A healthy small business sector is essential to any economy. Who runs small businesses? Families of course! Moms, dads, business couples, multiple generations… This means having a healthy economy depends on keeping families happy together and successful in business. For that to happen we must better understand dynamics in the family business and the differences in the way women and men think.
Recently I had the pleasure of speaking at Truck World, a mega-trade show for the trucking and logistics industry. During two 30-minute “Knowledge Stop” sessions, I covered two key areas where women and men differ in their approach:
Difference #1: Women tend to attach greater importance to their (family) relationships when making business decisions
This assertion comes from multiple sources, but I will quote only a few:
The Global Entrepreneurship Monitor has surveyed both female and male entrepreneurs across the globe since 1999. It has repeatedly found women entrepreneurs to be taking into consideration their family circumstances when making business decisions. In many developing countries, women become entrepreneurs because they have no other choice. They do this to survive and feed their families. Often because there is no male breadwinner. Even when they are successful, these women continue to view expansion and diversification through the lens of family.
This, more than their male counterparts. A 2016 study by Carleton University and BMO reported female entrepreneurs perceive risk both in terms of economic and social values. This differs from traditional “business” approaches that consider risk mainly from an economic point of view. Women are much more likely, for instance, to consider the impact a decision may have on her family or the reputation of the company.
Difference #2: Women suffer greater consequences when making a WRONG decision
Studies have shown how women are often more harshly criticized if they make a wrong decision, especially if they are in a male-dominated field. Criticized by both women and men, unfortunately.
In her excellent book How Women Decide, Therese Huston argues that this often makes women more deliberate in their approach to risk. Some might say more cautious, but the research has not proven that. Huston makes a compelling case for women going to great lengths to take in more data points, and be more inclusive in their decision-making process. This means asking around, including others in their deliberations. Not just family members, but employees, suppliers and other stakeholders.

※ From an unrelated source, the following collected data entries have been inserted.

(** [time.time()] *)
Definition now (env : Env) : M Q :=
  λ w, (Ok (time_time env (clock w)), tick w).

(** [datetime.utcnow().isoformat()] *)
Definition utcnow (env : Env) : M string :=
  λ w, (Ok (utcnow_isoformat env (clock w)), tick w).

Definition record_call (c : remote_call) : M unit :=
  λ w, (Ok tt, add_call c w).

(** [client.moderations.create(input=text)] *)
Definition call_moderation (env : Env) (text : string) : M ModerationCreateResponse :=
  record_call (CallModeration text) ;;; lift (moderations_create env text).

(** [client.chat.completions.create] called with [api_params] as keywords *)
Definition call_completion (env : Env) (api_params : dict) : M ChatCompletion :=
  record_call (CallCompletion api_params) ;;; lift (completions_create env api_params).

(** ** metrics_logger.py: class MetricsLogger *)

(** [v[:n]] *)
Definition value_slice (v : value) (n : nat) : except value :=
  match v with
  | VStr s => Ok (VStr (str_take n s))
  | VList l => Ok (VList (take n l))
  | _ => Raise (Exception "TypeError" "object is not subscriptable")
  end.

(** The list [headers] of [_initialize_csv]: the columns of the CSV file. *)
Definition headers : list string :=
  [ "timestamp"; "question"; "model"; "tokens_prompt"; "tokens_completion";
    "total_tokens"; "latency_ms"; "estimated_cost_usd"; "safety_flagged" ].

Definition _log_to_json (metrics : dict) : M unit :=
  λ w, (Ok tt, append_json metrics w).

Definition _log_to_csv (metrics : dict) : M unit :=
  question <- lift (value_slice (dict_get metrics "question" (VStr "")) 100) ;;
  let row : dict :=
    {[ "timestamp" := dict_get metrics "timestamp" (VStr "");
       "question" := question;
       "model" := dict_get metrics "model" (VStr "");
       "tokens_prompt" := dict_get metrics "tokens_prompt" (VInt 0);
       "tokens_completion" := dict_get metrics "tokens_completion" (VInt 0);
       "total_tokens" := dict_get metrics "total_tokens" (VInt 0);
       "latency_ms" := dict_get metrics "latency_ms" (VFloat 0.0);
       "estimated_cost_usd" := dict_get metrics "estimated_cost_usd" (VFloat 0.0);
       "safety_flagged" := dict_get metrics "safety_flagged" (VBool false) ]} in
  λ w, (Ok tt, append_csv row w).

Definition log (metrics : dict) : M unit :=
  _log_to_json metrics ;;; _log_to_csv metrics.

Definition get_summary_statistics : M dict :=
  λ w,
    let metrics_list := json_file w in
    match metrics_list with
    | [] =>
        (Ok ({[ "total_queries" := VInt 0;
                "total_cost_usd" := VFloat 0.0;
                "total_tokens" := VInt 0;
                "avg_latency_ms" := VFloat 0.0;
                "avg_cost_per_query" := VFloat 0.0 ]} : dict), w)
    | _ :: _ =>
        let total_queries := Z.of_nat (length metrics_list) in
        (except_bind
           (py_sum ((λ m, dict_get m "estimated_cost_usd" (VInt 0)) <$> metrics_list))
           (λ total_cost,
        except_bind
           (py_sum ((λ m, dict_get m "total_tokens" (VInt 0)) <$> metrics_list))
           (λ total_tokens,
        except_bind
           (py_sum ((λ m, dict_get m "latency_ms" (VInt 0)) <$> metrics_list))
           (λ total_latency,
        let safety_flagged :=
          Z.of_nat (length (filter (λ m, truthy (dict_get m "safety_flagged" (VBool false)) = true)
                                   metrics_list)) in
        Ok ({[ "total_queries" := VInt total_queries;
               "total_cost_usd" := value_of_num (num_round total_cost 6);
               "total_tokens" := value_of_num total_tokens;
               "avg_latency_ms" :=
                 VFloat (py_round (num_truediv total_latency total_queries) 2);
               "avg_cost_per_query" :=
                 VFloat (py_round (num_truediv total_cost total_queries) 6);
               "avg_tokens_per_query" :=
                 VFloat (py_round (num_truediv total_tokens total_queries) 2);
               "safety_flagged_count" := VInt safety_flagged;
               "safety_flag_rate" :=
                 if (0 <? total_queries)%Z
                 then VFloat (py_round (num_truediv (NInt safety_flagged) total_queries) 3)
                 else VFloat 0.0 ]} : dict)))), w)
    end.

(** ** safety.py: class SafetyChecker *)

Definition BLOCKING_CATEGORIES : list string :=
  [ "hate"; "hate/threatening"; "self-harm"; "sexual"; "sexual/minors";
    "violence"; "violence/graphic" ].

(** [hasattr(obj, key) and getattr(obj, key)] on the [categories] object. *)
Definition attr_true (obj : gmap string bool) (key : string) : bool :=
  match obj !! key with
  | Some b => b
  | None => false
  end.

Definition _extract_scores (scores_obj : gmap string Q) : dict :=
  foldl (λ (scores : dict) category,
           let category_key := replace_char "/" "_" category in
           match scores_obj !! category_key with
           | Some x => <[category := VFloat (py_round x 4)]> scores
           | None => scores
           end)
        ∅ BLOCKING_CATEGORIES.

Definition check_content (env : Env) (text : string) : M dict :=
  try_except
    (response <- call_moderation env text ;;
     result <- lift (list_head (results response)) ;;
     let flagged_categories :=
       if flagged result
       then filter (λ category,
                      attr_true (categories result) (replace_char "/" "_" category) = true)
                   BLOCKING_CATEGORIES
       else [] in
     ret ({[ "flagged" := VBool (flagged result);
             "categories" := VList (VStr <$> flagged_categories);
             "category_scores" := VDict (_extract_scores (category_scores result)) ]} : dict))
    (λ e,
     ret ({[ "flagged" := VBool false;
             "categories" := VList [];
             "error" := VStr (exn_str e) ]} : dict)).

Definition injection_patterns : list string :=
  [ "ignore previous"; "ignore all previous"; "disregard";
    "forget your instructions"; "new instructions"; "you are now";
    "system:"; "act as"; "pretend you are"; "override" ].

Definition is_adversarial_prompt (text : string) : dict :=
  let text_lower := lower text in
  let detected_patterns :=
    filter (λ pattern, contains text_lower pattern = true) injection_patterns in
  let is_suspicious := (0 <? length detected_patterns)%nat in
  {[ "is_adversarial" := VBool is_suspicious;
     "detected_patterns" := VList (VStr <$> detected_patterns);
     "risk_level" :=
       VStr (if (2 <? length detected_patterns)%nat then "high"
             else if truthy (VList (VStr <$> detected_patterns)) then "medium"
             else "low") ]}.

Definition comprehensive_check (env : Env) (text : string) : M dict :=
  moderation_result <- check_content env text ;;
  let adversarial_result := is_adversarial_prompt text in
  m_flagged <- lift (dict_getitem moderation_result "flagged") ;;
  a_flagged <- lift (dict_getitem adversarial_result "is_adversarial") ;;
  let should_block := if truthy m_flagged then m_flagged else a_flagged in
  ret ({[ "should_block" := should_block;
          "moderation" := VDict moderation_result;
          "adversarial" := VDict adversarial_result ]} : dict).

(** ** run_query.py: class CustomerSupportHelper *)

Local Open Scope Q_scope.

Definition price (prompt completion : Q) : gmap string Q :=
  {[ "prompt" := prompt; "completion" := completion ]}.

(** The fields of [self] that the methods below read.  The OpenAI client,
    the metrics logger and the safety checker are the [Env] and the
    [world]. *)
Record CustomerSupportHelper := {
  prompt_template : string;
  pricing : gmap string (gmap string Q);
  model : string;
}.

(** [__init__], given the prompt template that was loaded. *)
Definition init (template : string) : CustomerSupportHelper :=
  {| prompt_template := template;
     pricing :=
       {[ "gpt-5" := price 0.00125 0.01;
          "gpt-5-mini" := price 0.00025 0.002;
          "gpt-5-nano" := price 0.00005 0.0004;
          "gpt-4.1" := price 0.002 0.008;
          "gpt-4.1-mini" := price 0.0004 0.0016;
          "gpt-4.1-nano" := price 0.0001 0.0004;
          "gpt-4o" := price 0.0025 0.01;
          "gpt-4o-mini" := price 0.00015 0.0006;
          "o1" := price 0.015 0.06;
          "o1-mini" := price 0.0011 0.0044;
          "o3" := price 0.002 0.008;
          "o3-mini" := price 0.0011 0.0044;
          "o4-mini" := price 0.0011 0.0044 ]};
     model := "gpt-4o-mini" |}.

Definition _format_prompt (self : CustomerSupportHelper) (env : Env)
    (question : string) : except string :=
  str_format env (prompt_template self) question.

Definition _calculate_cost (self : CustomerSupportHelper) (model : string)
    (prompt_tokens completion_tokens : Z) : except Q :=
  except_bind (dict_getitem (pricing self) "gpt-4o-mini") (λ fallback,
  let pricing := default fallback (pricing self !! model) in
  except_bind (dict_getitem pricing "prompt") (λ prompt_rate,
  let prompt_cost := (inject_Z prompt_tokens / 1000) * prompt_rate in
  except_bind (dict_getitem pricing "completion") (λ completion_rate,
  let completion_cost := (inject_Z completion_tokens / 1000) * completion_rate in
  Ok (prompt_cost + completion_cost)))).

(** [_calculate_cost] once more, with what binary64 does: each literal of
    the table, each true division of [int]s, each product and the sum is
    rounded to the nearest float. *)
Definition _calculate_cost_binary64 (self : CustomerSupportHelper) (model : string)
    (prompt_tokens completion_tokens : Z) : except Q :=
  except_bind (dict_getitem (pricing self) "gpt-4o-mini") (λ fallback,
  let pricing := default fallback (pricing self !! model) in
  except_bind (dict_getitem pricing "prompt") (λ prompt_rate,
  let prompt_cost :=
    binary64 (binary64 (inject_Z prompt_tokens / 1000) * binary64 prompt_rate) in
  except_bind (dict_getitem pricing "completion") (λ completion_rate,
  let completion_cost :=
    binary64 (binary64 (inject_Z completion_tokens / 1000) * binary64 completion_rate) in
  Ok (binary64 (prompt_cost + completion_cost))))).

Definition required_fields : list string :=
  [ "answer"; "confidence"; "actions"; "category"; "requires_escalation" ].

Definition _ensure_schema (result : dict) : dict :=
  let defaults : dict :=
    {[ "answer" := dict_get result "answer" (VStr "Unable to provide answer");
       "confidence" := dict_get result "confidence" (VFloat 0.5);
       "actions" := dict_get result "actions" (VList [VStr "Review question with supervisor"]);
       "category" := dict_get result "category" (VStr "general");
       "requires_escalation" := dict_get result "requires_escalation" (VBool true) ]} in
  defaults.

Definition _create_safety_response (env : Env) (question : string)
    (safety_result : dict) (start_time : Q) : M dict :=
  end_time <- now env ;;
  let latency_ms := (end_time - start_time) * 1000 in
  timestamp <- utcnow env ;;
  let metrics : dict :=
    {[ "timestamp" := VStr timestamp;
       "question" := VStr (str_take 100 question);
       "model" := VStr "moderation";
       "tokens_prompt" := VInt 0;
       "tokens_completion" := VInt 0;
       "total_tokens" := VInt 0;
       "latency_ms" := VFloat (py_round latency_ms 2);
       "estimated_cost_usd" := VFloat 0.0;
       "safety_flagged" := VBool true;
       "safety_categories" := dict_get safety_result "categories" (VList []) ]} in
  log metrics ;;;
  ret ({[ "status" := VStr "blocked";
          "data" := VDict
            {[ "answer" := VStr "This query has been flagged by our content moderation system.";
               "confidence" := VFloat 1.0;
               "actions" := VList [ VStr "Review content policy with user";
                                    VStr "Escalate to content moderation team";
                                    VStr "Document incident" ];
               "category" := VStr "policy_violation";
               "requires_escalation" := VBool true ]};
          "metadata" := VDict
            {[ "safety_flagged" := VBool true;
               "flagged_categories" := dict_get safety_result "categories" (VList []);
               "latency_ms" := VFloat (py_round latency_ms 2) ]} ]} : dict).

Definition _create_error_response (env : Env) (question : string)
    (error_message : string) (start_time : Q) : M dict :=
  end_time <- now env ;;
  let latency_ms := (end_time - start_time) * 1000 in
  ret ({[ "status" := VStr "error";
          "error" := VStr error_message;
          "data" := VDict
            {[ "answer" := VStr "An error occurred processing your request.";
               "confidence" := VFloat 0.0;
               "actions" := VList [ VStr "Retry request"; VStr "Contact technical support" ];
               "category" := VStr "system_error";
               "requires_escalation" := VBool true ]};
          "metadata" := VDict {[ "latency_ms" := VFloat (py_round latency_ms 2) ]} ]} : dict).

These differences show up in business couple dynamics, as I addressed in the Making Money with Your Honey. And it these differences also show up when, as an owner, you start thinking about succession planning in your family business. The topic of family business and the differences in the way women and men think can produce a minefield of disagreements. Just remember that it’s not about making one gender right or wrong. It’s about being happier, in love and business!